Wei Xiong : Il est intéressant de noter que les résultats de notre étude montrent que les utilisateurs d'Alipay n'ont pas abandonné la protection active de la confidentialité de leurs données en autorisant aveuglément toutes les demandes. Plus précisément, nous avons reçu des réponses à l'enquête de 14 250 utilisateurs d'Alipay. En réponse à une question qui demandait explicitement s'ils sont préoccupés par la confidentialité de leurs données lors du partage de données personnelles avec des mini-programmes (encore peu connus en Europe, les "mini-programmes" sont notamment disponibles sur l'appli chinoise WeChat. Ce sont des sortes de sous-applications auxquelles les utilisateurs peuvent accéder sans avoir à quitter WeChat, NDLR), 46% ont déclaré être très préoccupés, 39% sont préoccupés et seulement 15% ne sont pas préoccupés. Au cours de la période d'un an allant de juillet 2019 à juillet 2020, les utilisateurs "non concernés" ont en moyenne initialement visité 14,3 mini-programmes et autorisé le partage de données avec 11,2 d'entre eux, les utilisateurs "concernés" ont initialement visité 15,5 mini-programmes et autorisé 11,5, et les utilisateurs "très concernés" ont initialement visité 16,3 mini-programmes et autorisé 11,3. Dans la mesure où le dernier groupe a rejeté près de 25% des demandes de partage de données, ces utilisateurs "très préoccupés" n'ont pas renoncé à protéger activement la confidentialité de leurs données en autorisant aveuglément toutes les demandes.  

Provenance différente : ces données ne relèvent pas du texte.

Definition MODE_KEY : string := "SAI_INDEPENDENT_MODULE_MODE".
Definition MODE_LINE : string := "SAI_INDEPENDENT_MODULE_MODE=1" ++ String NL "".
Definition MSG_ALREADY_ENABLED : string :=
  "Module host management mode is already enabled".
Definition MSG_ALREADY_DISABLED : string :=
  "Module host management mode is already disabled".
Definition MEDIA_O8C48 : string :=
  "/usr/share/sonic/device/x86_64-mlnx_msn4700-r0/Mellanox-SN4700-O8C48/media_settings.json".
Definition MEDIA_O8V48 : string :=
  "/usr/share/sonic/device/x86_64-mlnx_msn4700-r0/Mellanox-SN4700-O8V48/media_settings.json".
Definition OPTICS_O8C48 : string :=
  "/usr/share/sonic/device/x86_64-mlnx_msn4700-r0/Mellanox-SN4700-O8C48/optics_si_settings.json".
Definition OPTICS_O8V48 : string :=
  "/usr/share/sonic/device/x86_64-mlnx_msn4700-r0/Mellanox-SN4700-O8V48/optics_si_settings.json".

(** [src] if it exists, else [fallback] (lines 269-271 and 275-277). *)
Definition existing_or (src fallback : string) : M string :=
  fun h => match fs h src with
           | Some _ => (Ret src, h)
           | None => (Ret fallback, h)
           end.

Section Json.

Variable json_load : string -> option json.
Variable json_dump : json -> string.

(** [enabled] (lines 246-279); the result is the value returned. *)
Definition enabled : M (option Z) :=
  fun h =>
    let sai_profile := path_join (hwsku_dir h) "sai.profile" in
    if module_host_management_mode h then
      (echo MSG_ALREADY_ENABLED ;;, ret (Some 0%Z)) h
    else
      (append_file sai_profile MODE_LINE ;;,
       c <~ read_file (path_join (platform_dir h) "pmon_daemon_control.json") ;;
       content <~ match json_load c with
                  | Some j => ret j
                  | None => raise (FatalError "ValueError")
                  end ;;
       let control_file := path_join (hwsku_dir h) "pmon_daemon_control.json" in
       open_truncate control_file ;;,
       content <~ json_setitem content "skip_xcvrd_cmis_mgr" (JBool false) ;;
       content <~ json_setitem content "enable_xcvrd_sff_mgr" (JBool true) ;;
       write_all control_file (json_dump content) ;;,
       src <~ existing_or MEDIA_O8C48 MEDIA_O8V48 ;;
       run_command ["cp"; src; path_join (hwsku_dir h) "media_settings.json"] ;;,
       src <~ existing_or OPTICS_O8C48 OPTICS_O8V48 ;;
       run_command ["cp"; src; path_join (hwsku_dir h) "optics_si_settings.json"] ;;,
       ret None) h.

End Json.

(** The lines [disabled] keeps (lines 292-298). *)
Definition new_lines (lines : list string) : list string :=
  filter (fun line => (find line MODE_KEY =? -1)%Z) lines.

(** [disabled] (lines 282-310) *)
Definition disabled : M (option Z) :=
  fun h =>
    let sai_profile := path_join (hwsku_dir h) "sai.profile" in
    if negb (module_host_management_mode h) then
      (echo MSG_ALREADY_DISABLED ;;, ret (Some 0%Z)) h
    else
      (c <~ read_file sai_profile ;;
       text <~ read_text c ;;
       open_truncate sai_profile ;;,
       write_all sai_profile (join (new_lines (lines text))) ;;,
       run_command ["rm"; "-f";
                    path_join (hwsku_dir h) "pmon_daemon_control.json"] ;;,
       run_command ["rm"; "-f"; path_join (hwsku_dir h) "media_settings.json"] ;;,
       run_command ["rm"; "-f";
                    path_join (hwsku_dir h) "optics_si_settings.json"] ;;,
       ret None) h.

End Im.

(** The last character of a string. *)
Fixpoint last_char (s : string) : option ascii :=
  match s with
  | EmptyString => None
  | String c s' =>
      match s' with
      | EmptyString => Some c
      | String _ _ => last_char s'
      end
  end.

(** [s] ends with [suffix]. *)
Fixpoint has_suffix (s suffix : string) : bool :=
  (s =? suffix)
  || match s with
     | EmptyString => false
     | String _ s' => has_suffix s' suffix
     end.

(** The content of a file that may be missing. *)
Definition content_or_empty (c : option string) : string :=
  match c with Some c => c | None => "" end.
Lemma slot_owned_step (e : event) (w w' : World) :
  slot_owned w → step e w = Some w' → slot_owned w'.
Proof.
  intros Hown. destruct e as [via|dt|i|p tok]; simpl.
  - intros [= <-] p Hp. simpl in *. destruct (Hown p Hp) as [j Hj].
    exists j. by apply lookup_app_l_Some.
  - by intros [= <-].
  - unfold resume. destruct (tasks w !! i) as [c|] eqn:Hi; [|done].
    destruct c as [| |p|p|ok].
    + intros [= <-]. unfold enter_ensureToken.
      destruct (isTokenValid w); [by eapply slot_owned_set_task|].
      destruct (tokenRefreshPromise w) as [p|] eqn:Hslot.
      * eapply slot_owned_set_task; [done|exact Hi|done].
      * by eapply slot_owned_enter_refreshToken.
    + intros [= <-]. by eapply slot_owned_enter_refreshToken.
    + destruct (settled w p) as [ok|]; simpl; [|done].
      intros [= <-]. by eapply slot_owned_set_task.
    + destruct (settled w p) as [ok|]; simpl; [|done].
      by intros [= <-] q Hq.
    + done.
  - unfold login_completes. destruct (bool_decide (p ∈ logins w)); [|done].
    by intros [= <-].
Qed.

Lemma slot_owned_run (events : list event) (w w' : World) :
  slot_owned w → run events w = Some w' → slot_owned w'.
Proof.
  revert w. induction events as [|e events IH]; intros w Hown; simpl.
  - by intros [= <-].
  - destruct (step e w) as [w1|] eqn:Hstep; simpl; [|done].
    apply IH. by eapply slot_owned_step.
Qed.

(** The slot is never left occupied: whenever it holds a promise, the
    task that posted the login is waiting for that promise, and as soon
    as the promise is settled that task can resume, which empties the
    slot -- whether the login succeeded or failed. *)
Theorem refresh_slot_is_released (w : World) (p : nat) :
  reachable w → tokenRefreshPromise w = Some p →
  ∃ i, tasks w !! i = Some (AwaitOwn p) ∧
       ∀ ok, settled w p = Some ok →
             ∃ w', resume i w = Some w' ∧ tokenRefreshPromise w' = None ∧
                   tasks w' !! i = Some (Finished ok).
Proof.
  intros (t & tok & events & Hrun) Hslot.
  assert (Hown : slot_owned w).
  { eapply slot_owned_run; [|exact Hrun]. by intros q. }
  destruct (Hown p Hslot) as [i Hi]. exists i. split; [done|].
  intros ok Hok. unfold resume. rewrite Hi, Hok. simpl.
  eexists. split; [done|]. split; [done|]. simpl.
  apply list_lookup_insert_eq. by eapply lookup_lt_Some.
Qed.

(** The login of [one_refresh] has failed. *)
Definition failed_refresh : World :=
  {| now := 0; cachedToken := None; tokenRefreshPromise := Some 0%nat;
     promises := [Rejected]; logins := [];
     tasks := [AwaitOwn 0; AwaitShared 0; AwaitShared 0] |}.

Lemma refresh_slot_is_released_witness :
  ∃ i, tasks failed_refresh !! i = Some (AwaitOwn 0) ∧
       ∀ ok, settled failed_refresh 0 = Some ok →
             ∃ w', resume i failed_refresh = Some w' ∧
                   tokenRefreshPromise w' = None ∧
                   tasks w' !! i = Some (Finished ok).
Proof.
  apply (refresh_slot_is_released failed_refresh 0%nat).
  - exists 0%Z, None, (three_callers ++ [LoginCompletes 0 None])%list. reflexivity.
  - reflexivity.
Defined.

End ReleaseFacts.

(** ** The rate limiter: what a client is allowed *)
Module RateLimiterFacts.
Import RateLimiter.

Lemma cleanup_lookup (swept : Z) (l : Limiter) (id : string) :
  requests (cleanup swept l) !! id =
  match requests l !! id with
  | Some e => if expired l swept e then None else Some e
  | None => None
  end.
Proof.
  unfold cleanup. simpl. rewrite map_lookup_filter.
  destruct (requests l !! id) as [e|]; simpl; [|done].
  destruct (expired l swept e) eqn:E.
  - rewrite option_guard_False; [done|]. simpl. congruence.
  - rewrite option_guard_True; [done|]. done.
Qed.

Qu'est-ce qui pousse les utilisateurs d'Alipay soucieux du respect de la vie privée à ignorer leurs préoccupations en matière de confidentialité en autorisant le partage des données ? Notre analyse révèle une curieuse corrélation positive entre les préoccupations des utilisateurs d'Alipay en matière de confidentialité des données et les demandes numériques. En d'autres termes, les utilisateurs les plus soucieux de leur vie privée ont également tendance à utiliser leurs mini-programmes autorisés plus fréquemment et plus largement. Ainsi, les exigences plus élevées des utilisateurs soucieux de la protection de leur vie privée en matière de services numériques finissent par compenser leurs préoccupations en la matière et les incitent à partager leurs données personnelles avec les mini-programmes.

La compréhension de ce paradoxe de la confidentialité des données peut-elle nous permettre de mieux gérer la protection de notre vie privée en ligne ?

Oui, comprendre le paradoxe de la confidentialité des données nous permet de comprendre pleinement la nature des préférences des consommateurs en matière de confidentialité. Les préférences en matière de confidentialité sont souvent considérées comme innées. Si tel était le cas, les préoccupations en matière de protection de la vie privée dissuaderaient les utilisateurs d'avoir recours de manière intensive à des services numériques qui nécessitent généralement le partage de données personnelles, ce qui entraînerait une corrélation négative entre les préoccupations en matière de protection de la vie privée et les demandes numériques. Au contraire, nos résultats suggèrent que les préoccupations en matière de vie privée sont peut-être une préférence développée par le processus d'utilisation des services numériques. En d'autres termes, au fur et à mesure que certains utilisateurs prennent plaisir à utiliser des services numériques puissants et pratiques, ils peuvent également s'inquiéter davantage des risques potentiels liés au partage intensif de leurs données avec ces programmes. Ainsi, la protection efficace de notre vie privée en ligne deviendra encore plus urgente au fil du temps.

Peut-on concilier l'efficacité économique des sites web/médias avec la préservation de la vie privée des internautes ?

C'est possible, mais c'est une tâche difficile qui nécessiterait une utilisation intelligente des techniques de données modernes.